* PROBLEM
After locating the line that contains "(** ** The participants a batch keeps *)" in the data below, set down exactly that line and each one after it through the line that contains "Lemma admit_valid_dom policy", and nothing more.

* ENTRIES PROVIDED

Lemma recover_loop k encrypted shares seen acc :
  try_fold (recover_check k encrypted) seen shares = Ok acc <->
  NoDup (map rel_index shares) /\ Forall (fun s => rel_index s ∉ seen) shares /\
  Forall (share_verifies k (ei_ciphertext encrypted)) shares /\ acc = list_to_set (map rel_index shares) ∪ seen.
Proof.
  revert seen. induction shares as [|s shares IH]; intros seen; cbn [try_fold map].
  - cbn [list_to_set]. rewrite (left_id_L ∅ (∪)). split; [intros [= <-]; split_and!; by constructor | by intros (_ & _ & _ & ->)].
  - rewrite list.NoDup_cons, !Forall_cons_iff, bind_Ok. cbn [list_to_set]. unfold share_verifies at 1. split.
    + intros (a & Hs & Hrest). unfold recover_check in Hs. inv_ok. bguard. subst a.
      apply IH in Hrest as (HN & HS & HV & ->). rewrite list.Forall_forall in HS. split_and!; try done.
      * intros Hin. apply list_elem_of_In, in_map_iff in Hin as (s' & Es & Hs'). apply list_elem_of_In in Hs'.
        specialize (HS s' Hs'). set_solver.
      * apply list.Forall_forall. intros s' Hs'. specialize (HS s' Hs'). set_solver.
      * by rewrite (assoc_L (∪)), (comm_L (∪) _ {[rel_index s]}).
    + intros ((Hn & HN) & (Hs & HS) & (Hv & HV) & ->). exists ({[rel_index s]} ∪ seen). split.
      * unfold recover_check. by rewrite bool_decide_eq_false_2, Hv.
      * apply IH. rewrite list.Forall_forall in HS |- *. split_and!; try done.
        -- intros s' Hs'. specialize (HS s' Hs'). apply not_elem_of_union. split; [|done]. intros E%elem_of_singleton.
           apply Hn. rewrite <- E. by apply list_elem_of_In, in_map, list_elem_of_In.
        -- by rewrite (assoc_L (∪)), (comm_L (∪) _ {[rel_index s]}).
Qed.

(** Nothing is recovered without two shares of distinct indices that verify. *)
Lemma recover_needs k encrypted shares intent :
  EpochPublicKeys_recover k encrypted shares = Ok intent ->
  2 <= length shares /\ NoDup (map rel_index shares) /\ Forall (share_verifies k (ei_ciphertext encrypted)) shares /\
  IntentBodyV1_wf (si_body intent).
Proof.
  unfold EpochPublicKeys_recover. intros E. inv_ok. bguard.
  match goal with T : try_fold _ _ _ = Ok _ |- _ => apply recover_loop in T as (HN & _ & HV & _) end.
  apply signed_intent_encode_decode in E as [HW _]. done.
Qed.

Lemma encode_ciphertext_Ok c encrypted :
  encode_ciphertext c = Ok encrypted -> ei_ciphertext encrypted = c /\ ciphertext_verify c = true /\
  ciphertext_serialize c = Some (ei_encoded encrypted) /\ length (ei_encoded encrypted) = ENCRYPTED_INTENT_V1_LEN.
Proof. unfold encode_ciphertext. intros E. inv_ok. bguard. by subst. Qed.

(** What was encoded is decoded. *)
Lemma decode_encode_ciphertext `{!ThresholdLaws} c encrypted :
  encode_ciphertext c = Ok encrypted -> decode_ciphertext (ei_encoded encrypted) = Ok encrypted.
Proof.
  intros (<- & Hv & Hs & Hl)%encode_ciphertext_Ok. unfold decode_ciphertext. rewrite Hl, bool_decide_eq_true_2 by done.
  cbn [negb]. rewrite (ciphertext_round_trip _ _ Hs). cbn [ok_or mbind result_bind]. rewrite Hv. by destruct encrypted.
Qed.

(** Any two or more verifying shares of distinct indices recover the encrypted intent. *)
Lemma recover_opens `{!ThresholdLaws} k rnd intent encrypted shares :
  keys_threshold (ek_keys k) = 1 -> IntentBodyV1_wf (si_body intent) ->
  EpochPublicKeys_encrypt k rnd intent = Ok encrypted -> 2 <= length shares -> NoDup (map rel_index shares) ->
  Forall (share_verifies k (ei_ciphertext encrypted)) shares ->
  EpochPublicKeys_recover k encrypted shares = Ok intent.
Proof.
  intros Ht HW HE Hl HN HV. unfold EpochPublicKeys_encrypt in HE. apply encode_ciphertext_Ok in HE as (Hc & _).
  unfold EpochPublicKeys_recover. rewrite (proj2 (Nat.ltb_ge _ _)) by done.
  rewrite (proj2 (recover_loop k encrypted shares ∅ (list_to_set (map rel_index shares) ∪ ∅)));
    [|split_and!; try done; apply list.Forall_forall; set_solver].
  cbn [mbind result_bind]. rewrite Hc in HV |- *. rewrite decrypt_opens; [by apply signed_intent_decode_encode|..].
  - rewrite length_map. lia.
  - by rewrite map_map.
  - apply Forall_map. done.
Qed.
End recovery.

(** ** The participants a batch keeps *)

Section kept.
Context `{Sha256} `{Dalek} `{Threshold}.

Lemma admit_fold_start policy l : admit_inv policy l (fold_left (admit_step policy) l (∅, ∅, ∅)).
Proof.
  apply admit_fold_inv; [done|]. split; [apply map_Forall_empty|]. intros ? ? ? ? Hx. by rewrite lookup_empty in Hx.
Qed.

Lemma admit_valid_dom policy l valid nonces receipts :
  fold_left (admit_step policy) l (∅, ∅, ∅) = (valid, nonces, receipts) ->
  NoDup (map (fun s => fa_nonce (es_authorization s)) (passing policy l)) -> NoDup (map es_receipt (passing policy l)) ->
  dom valid = list_to_set (map EncryptedSubmissionV1_participant_id (passing policy l)).
Proof.
  intros EF HN HR. pose proof (admit_fold_start policy l) as HI. rewrite EF in HI. destruct HI as [HF _].
  pose proof (admit_fold_complete _ _ _ _ _ _ _ _ EF HN HR) as HC. rewrite !list.Forall_forall in HC.
  apply set_eq. intros id. rewrite elem_of_dom, elem_of_list_to_set, list_elem_of_In, in_map_iff. split.
  - intros [s Hs]. destruct (HF id s Hs) as (Hid & Hin & Ha & _). exists s. split; [done|].
    apply filter_In. split; [by apply list_elem_of_In|]. apply is_ok_true. exists tt. by apply verify_admission_Ok.
  - intros (s & <- & Hs). apply HC; [|by apply list_elem_of_In]. intros s' _. set_solver.
Qed.

Lemma admit_members_dom policy l valid nonces receipts :
  fold_left (admit_step policy) l (∅, ∅, ∅) = (valid, nonces, receipts) ->
  list_to_set (AdmittedBatch_participant_ids {| ab_members := btree_values valid |}) = dom valid.
Proof.
  intros EF. pose proof (admit_fold_start policy l) as HI. rewrite EF in HI. destruct HI as [HF _].
  unfold AdmittedBatch_participant_ids, btree_values. cbn [ab_members]. rewrite map_map. apply set_eq. intros id.
  rewrite elem_of_list_to_set, elem_of_dom, list_elem_of_In, in_map_iff. split.
  - intros ([k s] & <- & Hin). apply list_elem_of_In, btree_list_elem in Hin. destruct (HF k s Hin) as [E _].
    cbn. unfold EncryptedSubmissionV1_participant_id. rewrite E. eauto.
  - intros [s Hs]. exists (id, s). split; [|by apply list_elem_of_In, btree_list_elem].
    by destruct (HF id s Hs) as [E _].
Qed.
End kept.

* ANSWER TO THIS PROBLEM
(** ** The participants a batch keeps *)

Section kept.
Context `{Sha256} `{Dalek} `{Threshold}.

Lemma admit_fold_start policy l : admit_inv policy l (fold_left (admit_step policy) l (∅, ∅, ∅)).
Proof.
  apply admit_fold_inv; [done|]. split; [apply map_Forall_empty|]. intros ? ? ? ? Hx. by rewrite lookup_empty in Hx.
Qed.

Lemma admit_valid_dom policy l valid nonces receipts :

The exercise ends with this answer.